- [EXERCISE OBJECTIVE]:
Using the records that appear below, write out exactly the lines from the one with "lift (updp p (set_xstate status)) ;;;" through the one with "End ProcLife.", keeping both end lines.

[[ DATA open ]]

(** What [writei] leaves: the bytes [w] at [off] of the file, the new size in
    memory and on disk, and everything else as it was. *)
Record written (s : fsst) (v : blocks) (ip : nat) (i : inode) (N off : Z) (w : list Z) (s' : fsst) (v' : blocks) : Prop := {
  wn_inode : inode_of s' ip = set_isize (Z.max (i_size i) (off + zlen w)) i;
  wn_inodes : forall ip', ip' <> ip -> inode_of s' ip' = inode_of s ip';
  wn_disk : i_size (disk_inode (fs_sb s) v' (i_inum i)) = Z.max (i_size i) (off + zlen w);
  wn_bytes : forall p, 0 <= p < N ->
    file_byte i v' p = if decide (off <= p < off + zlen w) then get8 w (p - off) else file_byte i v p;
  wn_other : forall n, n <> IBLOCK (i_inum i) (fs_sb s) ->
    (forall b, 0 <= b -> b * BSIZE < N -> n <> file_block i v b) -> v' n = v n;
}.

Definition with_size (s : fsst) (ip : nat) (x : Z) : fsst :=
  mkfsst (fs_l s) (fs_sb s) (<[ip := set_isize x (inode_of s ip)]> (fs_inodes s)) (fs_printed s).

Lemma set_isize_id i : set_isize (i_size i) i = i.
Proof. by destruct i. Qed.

[[ DATA closed ]]
[[ DATA open ]]

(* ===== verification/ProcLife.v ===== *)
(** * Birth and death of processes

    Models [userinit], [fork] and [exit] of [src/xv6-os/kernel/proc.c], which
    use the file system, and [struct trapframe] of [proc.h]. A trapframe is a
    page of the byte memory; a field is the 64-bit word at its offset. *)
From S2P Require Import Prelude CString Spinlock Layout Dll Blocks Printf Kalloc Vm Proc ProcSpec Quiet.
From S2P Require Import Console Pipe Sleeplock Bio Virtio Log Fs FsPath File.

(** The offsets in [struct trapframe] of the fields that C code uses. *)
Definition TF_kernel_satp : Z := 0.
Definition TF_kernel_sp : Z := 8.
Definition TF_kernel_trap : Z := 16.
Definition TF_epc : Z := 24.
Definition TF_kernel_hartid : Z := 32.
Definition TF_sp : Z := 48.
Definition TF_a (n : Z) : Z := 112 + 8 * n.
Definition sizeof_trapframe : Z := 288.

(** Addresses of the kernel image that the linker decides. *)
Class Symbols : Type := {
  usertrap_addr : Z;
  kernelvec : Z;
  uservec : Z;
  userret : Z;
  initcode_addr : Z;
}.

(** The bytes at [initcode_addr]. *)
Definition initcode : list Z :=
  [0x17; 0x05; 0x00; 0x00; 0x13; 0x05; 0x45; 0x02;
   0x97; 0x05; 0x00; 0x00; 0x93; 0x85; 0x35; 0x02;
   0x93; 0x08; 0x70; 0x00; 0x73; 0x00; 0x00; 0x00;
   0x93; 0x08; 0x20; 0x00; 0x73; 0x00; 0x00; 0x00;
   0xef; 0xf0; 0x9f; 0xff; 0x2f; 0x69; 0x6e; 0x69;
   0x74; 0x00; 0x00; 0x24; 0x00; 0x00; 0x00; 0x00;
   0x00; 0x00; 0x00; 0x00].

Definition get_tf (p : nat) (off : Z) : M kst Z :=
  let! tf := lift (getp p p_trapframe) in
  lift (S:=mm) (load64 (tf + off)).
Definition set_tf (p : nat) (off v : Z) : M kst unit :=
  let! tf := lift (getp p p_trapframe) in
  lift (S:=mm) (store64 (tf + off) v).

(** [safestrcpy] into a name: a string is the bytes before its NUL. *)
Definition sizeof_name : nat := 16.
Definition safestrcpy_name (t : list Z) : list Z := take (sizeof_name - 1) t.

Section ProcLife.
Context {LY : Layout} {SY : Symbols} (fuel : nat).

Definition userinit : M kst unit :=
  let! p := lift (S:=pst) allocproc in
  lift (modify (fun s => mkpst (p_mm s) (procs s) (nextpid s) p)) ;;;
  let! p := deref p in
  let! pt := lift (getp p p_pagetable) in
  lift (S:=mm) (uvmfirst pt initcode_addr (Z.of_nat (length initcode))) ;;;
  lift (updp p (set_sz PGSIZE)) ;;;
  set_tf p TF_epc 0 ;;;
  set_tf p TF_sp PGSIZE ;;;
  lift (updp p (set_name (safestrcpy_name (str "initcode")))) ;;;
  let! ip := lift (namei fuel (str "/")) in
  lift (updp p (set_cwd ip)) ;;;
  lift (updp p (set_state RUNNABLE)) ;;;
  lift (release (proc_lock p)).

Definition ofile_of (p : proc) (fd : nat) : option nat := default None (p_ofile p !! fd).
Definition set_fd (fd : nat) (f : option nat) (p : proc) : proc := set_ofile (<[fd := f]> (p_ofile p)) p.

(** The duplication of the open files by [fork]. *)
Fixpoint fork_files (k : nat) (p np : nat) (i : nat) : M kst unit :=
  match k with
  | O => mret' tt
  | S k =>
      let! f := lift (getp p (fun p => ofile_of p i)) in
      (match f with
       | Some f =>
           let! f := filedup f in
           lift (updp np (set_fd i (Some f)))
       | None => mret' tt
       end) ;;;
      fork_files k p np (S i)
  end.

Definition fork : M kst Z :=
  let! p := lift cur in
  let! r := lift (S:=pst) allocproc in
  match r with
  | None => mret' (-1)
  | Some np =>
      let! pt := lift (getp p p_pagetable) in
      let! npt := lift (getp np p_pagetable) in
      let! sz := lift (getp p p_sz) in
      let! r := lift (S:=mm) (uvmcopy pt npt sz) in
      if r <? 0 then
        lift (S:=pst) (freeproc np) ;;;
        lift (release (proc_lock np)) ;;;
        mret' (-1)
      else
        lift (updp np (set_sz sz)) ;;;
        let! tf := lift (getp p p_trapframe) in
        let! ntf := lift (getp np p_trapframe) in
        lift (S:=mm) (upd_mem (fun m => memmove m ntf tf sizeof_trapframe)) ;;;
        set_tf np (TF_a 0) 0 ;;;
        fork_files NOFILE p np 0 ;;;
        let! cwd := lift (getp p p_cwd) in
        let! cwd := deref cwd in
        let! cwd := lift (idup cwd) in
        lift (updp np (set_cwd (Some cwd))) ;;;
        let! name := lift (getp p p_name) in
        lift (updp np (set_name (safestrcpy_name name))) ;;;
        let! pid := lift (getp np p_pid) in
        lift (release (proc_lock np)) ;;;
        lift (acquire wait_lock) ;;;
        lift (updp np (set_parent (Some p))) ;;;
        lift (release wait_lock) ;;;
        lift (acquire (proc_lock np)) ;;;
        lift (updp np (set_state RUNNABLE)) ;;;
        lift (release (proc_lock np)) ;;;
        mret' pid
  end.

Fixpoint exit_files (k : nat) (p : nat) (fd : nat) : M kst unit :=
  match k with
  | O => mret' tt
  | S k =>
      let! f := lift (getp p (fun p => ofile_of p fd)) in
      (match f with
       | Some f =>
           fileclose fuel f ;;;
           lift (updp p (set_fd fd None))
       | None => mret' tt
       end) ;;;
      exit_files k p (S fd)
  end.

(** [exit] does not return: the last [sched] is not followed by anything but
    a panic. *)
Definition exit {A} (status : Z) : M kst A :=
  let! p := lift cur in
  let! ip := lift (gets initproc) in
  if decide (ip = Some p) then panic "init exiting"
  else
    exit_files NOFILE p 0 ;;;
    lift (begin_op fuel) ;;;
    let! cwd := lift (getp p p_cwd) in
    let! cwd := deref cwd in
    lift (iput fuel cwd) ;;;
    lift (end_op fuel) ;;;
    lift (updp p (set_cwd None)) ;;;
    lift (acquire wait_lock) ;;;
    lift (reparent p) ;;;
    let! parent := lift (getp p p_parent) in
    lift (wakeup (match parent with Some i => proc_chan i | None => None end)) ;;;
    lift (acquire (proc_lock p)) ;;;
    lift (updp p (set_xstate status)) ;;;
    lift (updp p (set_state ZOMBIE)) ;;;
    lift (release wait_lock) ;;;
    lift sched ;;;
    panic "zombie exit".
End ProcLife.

[[ DATA closed ]]

- [RESPONSE]:
    lift (updp p (set_xstate status)) ;;;
    lift (updp p (set_state ZOMBIE)) ;;;
    lift (release wait_lock) ;;;
    lift sched ;;;
    panic "zombie exit".
End ProcLife.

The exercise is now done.